Development of in vitro cardiovascular tissue models within capillary circuit microfluidic devices fabricated with 3D stereolithography printing

Abstract

This study presents the development and morphology analysis of bioinspired 3D cardiovascular tissue models cultured within a dynamic capillary circuit microfluidic device. This study is significant because our in vitro 3D cardiovascular tissue models retained within a capillary circuit microfluidic device provide a less expensive, more controlled, and reproducible platform for more physiologically-relevant evaluation of cellular response to microenvironmental stimuli.
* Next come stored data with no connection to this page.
(** * asteroids-webgl: the renderer of [src/lib/render.ts]

    A shallow embedding of the [Render] class and of its four helper
    functions ([compile], [link], [attribute], [uniform]).

    - A JavaScript [number] is an IEEE 754 binary64 value: Rocq's
      primitive [float], whose operations are exactly the binary64 ones.
      [Math.cos] and [Math.sin] are implementation-approximated in
      ECMAScript, so they are parameters of the development.
    - The WebGL context and the 2D context are recording stubs: every
      method call is appended to a log, and the few pieces of GL object
      state the code inspects (shader and program tables, statuses) are
      kept next to the log.  What the driver decides (whether a source
      compiles, which names have locations) is a parameter.
    - A method is a function from the state of the page to an outcome and
      a new state.  An exception keeps the state reached when it was
      thrown, as in JavaScript.  Loops over numbers carry fuel; running out
      of it is a third outcome. *)

From Stdlib Require Import ZArith QArith List Floats Lia Bool.
From stdpp Require Import base option strings gmap pretty.
Import ListNotations.

Local Open Scope string_scope.
Local Open Scope Z_scope.
Set Warnings "-inexact-float".

(** ** Numbers *)

(** [Math.PI], the binary64 value nearest to pi. *)
Definition Math_PI : float := 0x1.921fb54442d18p+1%float.

(** The number whose value is the integer [z] (DOM sizes, array lengths);
    exact below 2^53 in magnitude. *)
Definition number_of_int (z : Z) : float :=
  if z <? 0 then (- PrimFloat.of_uint63 (Uint63.of_Z (- z)))%float
  else PrimFloat.of_uint63 (Uint63.of_Z z).

(** [new Float32Array(value)]: the typed array built from [value]; its
    elements are those of [value] rounded to binary32 by the runtime. *)
Inductive Float32Array : Type :=
  new_Float32Array (value : list float).

(** The [number | number[]] argument of [uniform]. *)
Inductive uniform_value : Type :=
| Num (x : float)
| Arr (xs : list float).

(** ** Outcomes and the method monad *)

Inductive outcome (A : Type) : Type :=
| Ok (a : A)
| Throw (message : string)
| OutOfFuel.
Arguments Ok {A} a.
Arguments Throw {A} message.
Arguments OutOfFuel {A}.

Definition M (S A : Type) : Type := S -> outcome A * S.

Definition ret {S A} (a : A) : M S A := fun s => (Ok a, s).

Definition bind {S A B} (m : M S A) (k : A -> M S B) : M S B :=
  fun s =>
    match m s with
    | (Ok a, s') => k a s'
    | (Throw e, s') => (Throw e, s')
    | (OutOfFuel, s') => (OutOfFuel, s')
    end.

Definition throw {S A} (message : string) : M S A := fun s => (Throw message, s).
Definition gets {S A} (f : S -> A) : M S A := fun s => (Ok (f s), s).
Definition modify {S} (f : S -> S) : M S unit := fun s => (Ok tt, f s).

Declare Scope js_scope.
Delimit Scope js_scope with js.
Notation "x <- m ;; k" := (bind m (fun x => k))
  (at level 100, m at next level, right associativity) : js_scope.
Notation "m ;; k" := (bind m (fun _ => k))
  (at level 100, right associativity) : js_scope.
Local Open Scope js_scope.

(** [for (let r = r0; test(r); r = next(r)) body(r)]; the test may read
    the state. *)
Fixpoint for_number {S} (fuel : nat) (test : float -> S -> bool)
    (next : float -> float) (body : float -> M S unit) (r : float) : M S unit :=
  match fuel with
  | O => fun s => (OutOfFuel, s)
  | Datatypes.S fuel' =>
      continue <- gets (test r);;
      if continue : bool then (body r ;; for_number fuel' test next body (next r))
      else ret tt
  end.

(** [array.forEach(f)] *)
Fixpoint forEach {S A} (f : A -> M S unit) (xs : list A) : M S unit :=
  match xs with
  | [] => ret tt
  | x :: xs' => f x ;; forEach f xs'
  end.

(** ** The WebGL context: constants, calls, objects *)

Module GL.
Definition VERTEX_SHADER : Z := 0x8B31.
Definition FRAGMENT_SHADER : Z := 0x8B30.
Definition COMPILE_STATUS : Z := 0x8B81.
Definition LINK_STATUS : Z := 0x8B82.
Definition ARRAY_BUFFER : Z := 0x8892.
Definition STATIC_DRAW : Z := 0x88E4.
Definition FLOAT : Z := 0x1406.
Definition LINE_STRIP : Z := 0x0003.
Definition COLOR_BUFFER_BIT : Z := 0x4000.
End GL.

(** One entry of the log per method call on the context, arguments as
    passed.  Object names (shaders, programs, buffers, uniform locations)
    are natural numbers. *)
Inductive gl_call : Type :=
| CreateShader (type : Z)
| ShaderSource (shader : N) (source : string)
| CompileShader (shader : N)
| GetShaderParameter (shader : N) (pname : Z)
| GetShaderInfoLog (shader : N)
| DeleteShader (shader : N)
| CreateProgram
| AttachShader (program shader : N)
| LinkProgram (program : N)
| GetProgramParameter (program : N) (pname : Z)
| GetProgramInfoLog (program : N)
| DeleteProgram (program : N)
| UseProgram (program : N)
| ClearColor (r g b a : float)
| Clear (mask : Z)
| Viewport (x y width height : Z)
| CreateBuffer
| GetAttribLocation (program : N) (name : string)
| BindBuffer (target : Z) (buffer : N)
| BufferData (target : Z) (data : Float32Array) (usage : Z)
| EnableVertexAttribArray (index : Z)
| VertexAttribPointer (index size type : Z) (normalized : bool) (stride offset : Z)
| GetUniformLocation (program : N) (name : string)
| Uniform1f (location : N) (x : float)
| Uniform2fv (location : N) (v : Float32Array)
| Uniform4fv (location : N) (v : Float32Array)
| UniformMatrix3fv (location : N) (transpose : bool) (v : Float32Array)
| DrawArrays (mode first count : Z).

Record shader_obj : Type := {
  sh_type : Z;
  sh_source : string;
  sh_status : bool
}.

Record program_obj : Type := {
  pr_attached : list N;
  pr_status : bool
}.

(** What the implementation decides. *)
Record Driver : Type := {
  compile_status : Z -> string -> bool;
  shader_info_log : Z -> string -> string;
  link_status : list shader_obj -> bool;
  program_info_log : list shader_obj -> string;
  (** [None]: no active attribute (uniform) of that name in the program. *)
  attrib_location : N -> string -> option N;
  uniform_location : N -> string -> option N
}.

Record gl_state : Type := {
  gl_next : N;
  gl_shaders : gmap N shader_obj;
  gl_programs : gmap N program_obj;
  gl_buffers : gset N;
  gl_viewport : Z * Z * Z * Z;
  gl_log : list gl_call
}.

Definition gl_empty : gl_state :=
  {| gl_next := 1%N; gl_shaders := ∅; gl_programs := ∅; gl_buffers := ∅;
     gl_viewport := (0, 0, 300, 150); gl_log := [] |}.

Definition gl_record (c : gl_call) (g : gl_state) : gl_state :=
  {| gl_next := gl_next g; gl_shaders := gl_shaders g;
     gl_programs := gl_programs g; gl_buffers := gl_buffers g;
     gl_viewport := gl_viewport g; gl_log := gl_log g ++ [c] |}.

Definition gl_fresh (g : gl_state) : gl_state :=
  {| gl_next := N.succ (gl_next g); gl_shaders := gl_shaders g;
     gl_programs := gl_programs g; gl_buffers := gl_buffers g;
     gl_viewport := gl_viewport g; gl_log := gl_log g |}.

Definition gl_with_shaders (f : gmap N shader_obj -> gmap N shader_obj)
    (g : gl_state) : gl_state :=
  {| gl_next := gl_next g; gl_shaders := f (gl_shaders g);
     gl_programs := gl_programs g; gl_buffers := gl_buffers g;
     gl_viewport := gl_viewport g; gl_log := gl_log g |}.

Definition gl_with_programs (f : gmap N program_obj -> gmap N program_obj)
    (g : gl_state) : gl_state :=
  {| gl_next := gl_next g; gl_shaders := gl_shaders g;
     gl_programs := f (gl_programs g); gl_buffers := gl_buffers g;
     gl_viewport := gl_viewport g; gl_log := gl_log g |}.

Definition gl_with_buffers (f : gset N -> gset N) (g : gl_state) : gl_state :=
  {| gl_next := gl_next g; gl_shaders := gl_shaders g;
     gl_programs := gl_programs g; gl_buffers := f (gl_buffers g);
     gl_viewport := gl_viewport g; gl_log := gl_log g |}.

Definition gl_with_viewport (v : Z * Z * Z * Z) (g : gl_state) : gl_state :=
  {| gl_next := gl_next g; gl_shaders := gl_shaders g;
     gl_programs := gl_programs g; gl_buffers := gl_buffers g;
     gl_viewport := v; gl_log := gl_log g |}.

(** ** The page: what the renderer reads and writes

    The two canvases of the document, the two contexts, and the fields of
    the [Render] instance.  [width]/[height] are the canvases' pixel-buffer
    attributes; the client (layout) sizes of the body and of the canvases
    are read through the browser. *)

Inductive c2d_call : Type :=
| ClearRect (x y w h : float)
| Save
| SetFont (font : string)
| MeasureText (text : string)
| SetFillStyle (style : string)
| Translate (x y : float)
| FillText (text : string) (x y : float)
| Restore.

Inductive dom_call : Type :=
| AddEventListener (target event : string)
| WebkitRequestFullScreen.

Record state : Type := {
  (* the WebGL context of #game and the 2D context of #text *)
  gl : gl_state;
  canvas_2d : list c2d_call;
  (* document *)
  body_client : Z * Z;
  game_width : Z;  game_height : Z;
  text_width : Z;  text_height : Z;
  dom_log : list dom_call;
  (* this.fps *)
  fps_count : Z;
  fps_rate : Z;
  fps_last : Z;
  (* this.debug, this.program, this.aspect_ratio *)
  debug : bool;
  program : N;
  aspect_ratio : float
}.

Definition with_gl (f : gl_state -> gl_state) (s : state) : state :=
  {| gl := f (gl s); canvas_2d := canvas_2d s; body_client := body_client s;
     game_width := game_width s; game_height := game_height s;
     text_width := text_width s; text_height := text_height s;
     dom_log := dom_log s;
     fps_count := fps_count s; fps_rate := fps_rate s; fps_last := fps_last s;
     debug := debug s; program := program s; aspect_ratio := aspect_ratio s |}.

Definition with_canvas_2d (f : list c2d_call -> list c2d_call) (s : state) : state :=
  {| gl := gl s; canvas_2d := f (canvas_2d s); body_client := body_client s;
     game_width := game_width s; game_height := game_height s;
     text_width := text_width s; text_height := text_height s;
     dom_log := dom_log s;
     fps_count := fps_count s; fps_rate := fps_rate s; fps_last := fps_last s;
     debug := debug s; program := program s; aspect_ratio := aspect_ratio s |}.

Definition with_dom_log (f : list dom_call -> list dom_call) (s : state) : state :=
  {| gl := gl s; canvas_2d := canvas_2d s; body_client := body_client s;
     game_width := game_width s; game_height := game_height s;
     text_width := text_width s; text_height := text_height s;
     dom_log := f (dom_log s);
     fps_count := fps_count s; fps_rate := fps_rate s; fps_last := fps_last s;
     debug := debug s; program := program s; aspect_ratio := aspect_ratio s |}.

Definition with_canvas_size (gw gh tw th : Z) (s : state) : state :=
  {| gl := gl s; canvas_2d := canvas_2d s; body_client := body_client s;
     game_width := gw; game_height := gh;
     text_width := tw; text_height := th;
     dom_log := dom_log s;
     fps_count := fps_count s; fps_rate := fps_rate s; fps_last := fps_last s;
     debug := debug s; program := program s; aspect_ratio := aspect_ratio s |}.

Definition with_fps (count rate last : Z) (s : state) : state :=
  {| gl := gl s; canvas_2d := canvas_2d s; body_client := body_client s;
     game_width := game_width s; game_height := game_height s;
     text_width := text_width s; text_height := text_height s;
     dom_log := dom_log s;
     fps_count := count; fps_rate := rate; fps_last := last;
     debug := debug s; program := program s; aspect_ratio := aspect_ratio s |}.

Definition with_debug (b : bool) (s : state) : state :=
  {| gl := gl s; canvas_2d := canvas_2d s; body_client := body_client s;
     game_width := game_width s; game_height := game_height s;
     text_width := text_width s; text_height := text_height s;
     dom_log := dom_log s;
     fps_count := fps_count s; fps_rate := fps_rate s; fps_last := fps_last s;
     debug := b; program := program s; aspect_ratio := aspect_ratio s |}.

Definition with_program (p : N) (s : state) : state :=
  {| gl := gl s; canvas_2d := canvas_2d s; body_client := body_client s;
     game_width := game_width s; game_height := game_height s;
     text_width := text_width s; text_height := text_height s;
     dom_log := dom_log s;
     fps_count := fps_count s; fps_rate := fps_rate s; fps_last := fps_last s;
     debug := debug s; program := p; aspect_ratio := aspect_ratio s |}.

Definition with_aspect_ratio (a : float) (s : state) : state :=
  {| gl := gl s; canvas_2d := canvas_2d s; body_client := body_client s;
     game_width := game_width s; game_height := game_height s;
     text_width := text_width s; text_height := text_height s;
     dom_log := dom_log s;
     fps_count := fps_count s; fps_rate := fps_rate s; fps_last := fps_last s;
     debug := debug s; program := program s; aspect_ratio := a |}.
The overall aim of our study is to demonstrate our cardiovascular tissue model (CTM) and vascular tissue model (VTM) actively changed their cellular morphology and exhibited structural reorganization in response to biophysical stimuli provided by microposts within the device tissue culture chambers during a 5-day period. The microfluidic device in this study was designed with the Young–Laplace and Navier–Stokes principles of capillary driven fluid flow and fabricated with 3D stereolithography (SLA) printing. The cardiac tissue model and vascular tissue model presented in this study were developed by encapsulating AC16 cardiomyocytes (CTM) and Human umbilical vein endothelial cells (VTM) in a fibrin hydrogel which were subsequently loaded into a capillary circuit microfluidic device. The cardiovascular tissue models were analyzed with fluorescent microscopy for morphological differences, average tube length, and cell orientation. We determined the VTM displayed capillary-like tube formation and the cells within both cardiovascular tissue models continued to elongate around microposts by day-5 which indicates the microfluidic system provided biophysical cues to guide cell structure and direction-specific organization.